(* ===== verification/RtviClient.v ===== *)
(** * The inference service as the alert service sees it

    [RTVIVLMClient] of [alert/src/realtime/services/rtvi_client.py]: the HTTP
    requests that add, list and remove live streams and run captions on them.
    The server ([RtviServer]) is an interface; the caption request is answered
    only once its stream ends, so it is left running and its answer looked up.
    Paths are relative to the base URL; log texts and the masking of
    credentials in them are left out. *)

From Stdlib Require Import ZArith Lia Strings.String.
From stdpp Require Import base list strings.
From S2P Require Import Prelude PyDict PyFloat PyText PyVal.
Open Scope Z_scope.

(** ** Exceptions of httpx: those below [httpx.HTTPError] carry its name. *)
Definition HTTPError (name : string) : pyexn := NamedError ("httpx.HTTPError." +:+ name).
Definition is_HTTPError (e : pyexn) : bool :=
  match e with NamedError n => String.prefix "httpx.HTTPError." n | _ => false end.
Definition HTTPStatusError : pyexn := HTTPError "HTTPStatusError".

(** A response: [json()], which raises [ValueError] when the body is no JSON *)
Record HttpResponse := mk_HttpResponse {
  rsp_status : Z;
  rsp_json : result pyval;
  rsp_blank : bool;
}.

Class RtviServer (V : Type) := {
  (** method, path and JSON body *)
  http : string → string → option pyval → stM V HttpResponse;
  (** a request left running, and its answer or what it raised, once there is one *)
  post_request : string → pyval → V → nat * V;
  answer : V → nat → option (result HttpResponse);
}.

(** [resp.raise_for_status()] *)
Definition raise_for_status (r : HttpResponse) : result unit :=
  if (200 <=? rsp_status r) && (rsp_status r <? 300) then Ok tt else Exn HTTPStatusError.

Definition EXTENDED_OPTIONAL_FIELDS : list string :=
  ["api_type"; "response_format"; "stream_options"; "max_tokens"; "temperature"; "top_p"; "top_k"; "ignore_eos";
   "seed"; "media_info"; "enable_audio"; "mm_processor_kwargs"].

(** The fields of [d] named in [fields] that are there and not [None] *)
Definition set_fields (fields : list string) (d : dict string pyval) : dict string pyval :=
  omap (λ f, match default VNone (dget d f) with VNone => None | v => Some (f, v) end) fields.

Definition json_get (d : dict string pyval) (f : string) : pyval := default VNone (dget d f).

Section client.
Context {V : Type} {RTVI : RtviServer V}.

Definition stream_entry (payload : dict string pyval) : dict string pyval :=
  [("id", json_get payload "id");
   ("liveStreamUrl", vor (json_get payload "liveStreamUrl") (json_get payload "rtsp_url"));
   ("description", vor (json_get payload "description") (VStr ""))] ++
  set_fields ["sensor_name"; "username"; "password"; "place_name"; "place_type"; "place_lat"; "place_lon"; "place_alt";
              "place_coordinate_x"; "place_coordinate_y"] payload.

(** A request whose response must be a success *)
Definition request (method path : string) (body : option pyval) : stM V HttpResponse :=
  resp ← http method path body;
  _ ← slift (raise_for_status resp);
  mret resp.

Definition start_stream (payload : dict string pyval) : stM V pyval :=
  resp ← request "POST" "/streams/add" (Some (VDict [("streams", VList [VDict (stream_entry payload)])]));
  slift (rsp_json resp).

(** The three envelopes, and an unexpected shape *)
Fixpoint first_list (keys : list string) (body : dict string pyval) : option (list pyval) :=
  match keys with
  | [] => None
  | key :: keys' => match dget body key with Some (VList l) => Some l | _ => first_list keys' body end
  end.
Definition stream_list (body : pyval) : list pyval :=
  match body with
  | VList l => l
  | VDict d => default [] (first_list ["results"; "streams"; "items"; "data"] d)
  | _ => []
  end.
Definition get_stream_info : stM V (list pyval) :=
  resp ← request "GET" "/streams/get-stream-info" None;
  body ← slift (rsp_json resp);
  mret (stream_list body).

(** A deletion: the body, if there is one, must be JSON. *)
Definition delete_path (path : string) : stM V unit :=
  resp ← request "DELETE" path None;
  if rsp_blank resp then mret tt else (_ ← slift (rsp_json resp); mret tt).
Definition stop_stream (rtvi_stream_id : string) : stM V unit := delete_path ("/streams/delete/" +:+ rtvi_stream_id).
Definition stop_captions (stream_id : string) : stM V unit := delete_path ("/generate_captions/" +:+ stream_id).

Definition captions_payload (stream_id : string) (args : dict string pyval) : dict string pyval :=
  [("id", VStr stream_id); ("prompt", json_get args "prompt"); ("model", json_get args "model");
   ("system_prompt", json_get args "system_prompt"); ("chunk_duration", json_get args "chunk_duration");
   ("chunk_overlap_duration", json_get args "chunk_overlap_duration"); ("stream", VBool true);
   ("num_frames_per_second_or_fixed_frames_chunk", json_get args "num_frames_per_second_or_fixed_frames_chunk");
   ("use_fps_for_chunking", json_get args "use_fps_for_chunking"); ("vlm_input_width", json_get args "vlm_input_width");
   ("vlm_input_height", json_get args "vlm_input_height"); ("enable_reasoning", json_get args "enable_reasoning")] ++
  (if truthy (json_get args "alert_category") then [("alert_category", json_get args "alert_category")] else []) ++
  set_fields EXTENDED_OPTIONAL_FIELDS args.

(** The running request, and the outcome of the task that awaits it *)
Definition generate_captions (stream_id : string) (args : dict string pyval) : V → nat * V :=
  post_request "/generate_captions" (VDict (captions_payload stream_id args)).
Definition captions_outcome (task : nat) (v : V) : option (result unit) :=
  (λ r, match r with Ok resp => raise_for_status resp | Exn e => Exn e end) <$> answer v task.

Definition health : stM V bool := λ v,
  match http "GET" "/ready" None v with
  | (Ok resp, v') => (Ok ((200 <=? rsp_status resp) && (rsp_status resp <? 300)), v')
  | (Exn e, v') => (if is_HTTPError e then Ok false else Exn e, v')
  end.
End client.
(* ===== verification/Realtime.v ===== *)
(** * Real-time alert rules (alert service)

    [RealtimeAlertService] of [alert/src/realtime/services/realtime_service.py]:
    a rule is a live stream of the inference service with a caption request on
    it, and several rules of a camera share the stream. The service keeps the
    rules in memory and, when it has a store, in Elasticsearch; it stops a stream
    with its last reader, undoes a creation that fails, and replays the stored
    rules after a restart.

    Every request is a process ([Proc]); what runs between two awaits is one
    action or several, which only adds interleavings. The caption request is
    left running at the inference service ([RtviServer]), its task is done when
    the service has answered it. Tasks the code creates (the cleanup after a late
    failure, the callbacks of the always-on rules) are entered in
    [created_tasks] and run as processes of their own. The number of times the
    readiness loop finds its deadline ahead is an argument ([polls], see
    [first_expired]), as are the fresh id and the clock readings of a request. *)

From Stdlib Require Import ZArith Lia.
From stdpp Require Import base list strings gmap sets relations.
From S2P Require Import Prelude PyDict PyText PyVal Persistence RtviClient RuleDocs Proc.
Open Scope string_scope.
Open Scope list_scope.
Open Scope nat_scope.

Definition StreamReadinessError : pyexn := NamedError "_StreamReadinessError".
Definition StreamIdentityConflict : pyexn := NamedError "_StreamIdentityConflict".
Definition RuntimeError : pyexn := NamedError "RuntimeError".
Definition TimeoutError : pyexn := NamedError "TimeoutError".

(** Tasks created and not awaited *)
Inductive background :=
  | RuleRemoved (alert_rule_id : string)
  | CleanupFailedRule (rtvi_stream_id alert_rule_id : string).

(** How often [clock () >= deadline] is false before it is true, the readings in
    order; [fuel] bounds it when each is at least [interval] after the one before. *)
Fixpoint first_expired (deadline : Z) (clock : nat → Z) (fuel : nat) : nat :=
  match fuel with
  | O => O
  | S fuel => if (deadline <=? clock 0%nat)%Z then O else S (first_expired deadline (λ n, clock (S n)) fuel)
  end.

(** Enough fuel is what the waiting time and the interval allow, so the loop ends. *)
Lemma first_expired_exact deadline clock fuel interval :
  (∀ n, clock n + interval <= clock (S n))%Z → (deadline <= clock 0%nat + interval * Z.of_nat fuel)%Z →
  (deadline <= clock (first_expired deadline clock fuel))%Z ∧ ∀ k, k < first_expired deadline clock fuel → (clock k < deadline)%Z.
Proof.
  revert clock. induction fuel as [|fuel IH]; intros clock Hc Hd; cbn [first_expired]; [split; lia|].
  destruct (Z.leb_spec deadline (clock 0%nat)); [split; [done|lia]|].
  destruct (IH (λ n, clock (S n))) as [H1 H2]; [intros n; apply Hc|specialize (Hc 0%nat); nia|].
  split; [exact H1|]. intros [|k] Hk; [lia|]. apply H2. lia.
Qed.

Definition is_str (v : pyval) (s : string) : bool := match v with VStr s' => String.eqb s' s | _ => false end.

Lemma is_str_spec v s : is_str v s = true ↔ v = VStr s.
Proof. destruct v; cbn; rewrite ?String.eqb_eq; split; congruence. Qed.

(** The first of the streams whose id is given *)
Fixpoint find_stream (sensor_id : string) (streams : list pyval) : result (option pyval) :=
  match streams with
  | [] => Ok None
  | s :: streams' => id ← vget s "id"; if is_str id sensor_id then Ok (Some s) else find_stream sensor_id streams'
  end.
Definition has_stream (sid : string) (streams : list pyval) : result bool :=
  s ← find_stream sid streams; Ok (match s with Some _ => true | None => false end).

Section service.
Context {V : Type} {RTVI : RtviServer V} {E : Type}.
Context (rule_store : option (RuleStore E)) (default_model : string).

Record State := mk_State {
  rules : dict string (dict string pyval);
  caption_tasks : list (nat * string * string);
  readiness_cleaned_streams : gset string;
  readiness_failed_ids : gset string;
  pending_stream_refs : dict string (gset string);
  sensor_locks : gset string;
  replaying : bool;
  created_tasks : list background;
  rtvi : V;
  store : E;
}.
Definition new_State (v : V) (e : E) : State := mk_State [] [] ∅ ∅ [] ∅ false [] v e.

Definition set_rules d s := mk_State d (caption_tasks s) (readiness_cleaned_streams s) (readiness_failed_ids s)
  (pending_stream_refs s) (sensor_locks s) (replaying s) (created_tasks s) (rtvi s) (store s).
Definition set_caption_tasks l s := mk_State (rules s) l (readiness_cleaned_streams s) (readiness_failed_ids s)
  (pending_stream_refs s) (sensor_locks s) (replaying s) (created_tasks s) (rtvi s) (store s).
Definition set_cleaned c s := mk_State (rules s) (caption_tasks s) c (readiness_failed_ids s)
  (pending_stream_refs s) (sensor_locks s) (replaying s) (created_tasks s) (rtvi s) (store s).
Definition set_failed f s := mk_State (rules s) (caption_tasks s) (readiness_cleaned_streams s) f
  (pending_stream_refs s) (sensor_locks s) (replaying s) (created_tasks s) (rtvi s) (store s).
Definition set_refs d s := mk_State (rules s) (caption_tasks s) (readiness_cleaned_streams s) (readiness_failed_ids s)
  d (sensor_locks s) (replaying s) (created_tasks s) (rtvi s) (store s).
Definition set_locks l s := mk_State (rules s) (caption_tasks s) (readiness_cleaned_streams s) (readiness_failed_ids s)
  (pending_stream_refs s) l (replaying s) (created_tasks s) (rtvi s) (store s).
Definition set_replaying b s := mk_State (rules s) (caption_tasks s) (readiness_cleaned_streams s) (readiness_failed_ids s)
  (pending_stream_refs s) (sensor_locks s) b (created_tasks s) (rtvi s) (store s).
Definition set_created l s := mk_State (rules s) (caption_tasks s) (readiness_cleaned_streams s) (readiness_failed_ids s)
  (pending_stream_refs s) (sensor_locks s) (replaying s) l (rtvi s) (store s).
Definition set_rtvi v s := mk_State (rules s) (caption_tasks s) (readiness_cleaned_streams s) (readiness_failed_ids s)
  (pending_stream_refs s) (sensor_locks s) (replaying s) (created_tasks s) v (store s).
Definition set_store e s := mk_State (rules s) (caption_tasks s) (readiness_cleaned_streams s) (readiness_failed_ids s)
  (pending_stream_refs s) (sensor_locks s) (replaying s) (created_tasks s) (rtvi s) e.

Definition read {A} (f : State → A) : proc State A := atomic (λ s, (Ok (f s), s)).
Definition modify (f : State → State) : proc State unit := atomic (smod f).
Definition rtvi_call {A} (m : stM V A) : proc State A := await (zoom rtvi set_rtvi m).
Definition store_call {A} (m : stM E A) : proc State A := await (zoom store set_store m).

(** [try: m except Exception: pass] *)
Definition best_effort {A} (m : proc State A) : proc State unit :=
  ptry is_Exception (_ ← m; mret tt) (λ _, mret tt).

(** ** In-flight readers of a stream *)
Definition register_pending_stream_ref (rtvi_stream_id alert_rule_id : string) : proc State unit := modify (λ s,
  set_refs (dset (pending_stream_refs s) rtvi_stream_id
    ({[alert_rule_id]} ∪ default ∅ (dget (pending_stream_refs s) rtvi_stream_id))) s).
Definition unregister_pending_stream_ref (rtvi_stream_id alert_rule_id : string) : proc State unit := modify (λ s,
  match dget (pending_stream_refs s) rtvi_stream_id with
  | None => s
  | Some refs =>
      let refs' := refs ∖ {[alert_rule_id]} in
      set_refs (if bool_decide (refs' = ∅) then ddel (pending_stream_refs s) rtvi_stream_id
                else dset (pending_stream_refs s) rtvi_stream_id refs') s
  end).

(** ** Streams *)

Definition add_stream (config : AlertRuleConfig) : proc State (string * bool) :=
  rtvi_resp ← rtvi_call (start_stream (build_start_stream_payload config));
  stream_id ← plift (extract_stream_id rtvi_resp);
  match stream_id with
  | VStr id => if String.eqb id "" then praise RuntimeError else mret (id, true)
  | _ => praise RuntimeError
  end.

(** A stream that is registered under the sensor's id, unless for another URL *)
Definition reuse_stream (sensor_id : string) (config : AlertRuleConfig) (existing : pyval) : proc State (string * bool) :=
  requested_url ← plift (as_str (vor (json_get config "live_stream_url") (VStr "")));
  url ← plift (vget existing "liveStreamUrl");
  existing_url ← plift (as_str (vor url (VStr "")));
  let requested_url := py_strip requested_url in
  let existing_url := py_strip existing_url in
  if negb (String.eqb requested_url "") && negb (String.eqb existing_url "") && negb (String.eqb existing_url requested_url)
  then praise StreamIdentityConflict
  else mret (sensor_id, false).

Definition resolve_locked (sensor_id : string) (config : AlertRuleConfig) : proc State (string * bool) :=
  streams ← ptry is_HTTPError (l ← rtvi_call get_stream_info; mret (Some l)) (λ _, mret None);
  match streams with
  | None => add_stream config
  | Some streams =>
      existing ← plift (find_stream sensor_id streams);
      match existing with
      | Some existing => reuse_stream sensor_id config existing
      | None => add_stream config
      end
  end.

Definition acquire_sensor (sensor_id : string) : proc State unit :=
  wait_then (λ s, bool_decide (sensor_id ∉ sensor_locks s)) (λ s, set_locks ({[sensor_id]} ∪ sensor_locks s) s).
Definition release_sensor (sensor_id : string) : proc State unit :=
  modify (λ s, set_locks (sensor_locks s ∖ {[sensor_id]}) s).

Definition resolve_or_add_stream (config : AlertRuleConfig) : proc State (string * bool) :=
  match json_get config "sensor_id" with
  | VStr sensor_id =>
      _ ← acquire_sensor sensor_id;
      pfinally (resolve_locked sensor_id config) (release_sensor sensor_id)
  | _ => add_stream config
  end.

(** ** Readiness *)
Definition task_outcome (task : nat) (s : State) : option (result unit) := captions_outcome task (rtvi s).

Definition final_check (task : nat) : proc State unit :=
  r ← read (task_outcome task);
  match r with Some (Exn _) => praise StreamReadinessError | _ => mret tt end.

━━━━━━━━━━━━━━━━

Restate word for word the lines of the data above, starting at the line containing "Definition RuntimeError : pyexn" and ending at the line containing "(** How often", both included, and nothing more.

• SOLUTION TO THIS EXERCISE:
Definition RuntimeError : pyexn := NamedError "RuntimeError".
Definition TimeoutError : pyexn := NamedError "TimeoutError".

(** Tasks created and not awaited *)
Inductive background :=
  | RuleRemoved (alert_rule_id : string)
  | CleanupFailedRule (rtvi_stream_id alert_rule_id : string).

(** How often [clock () >= deadline] is false before it is true, the readings in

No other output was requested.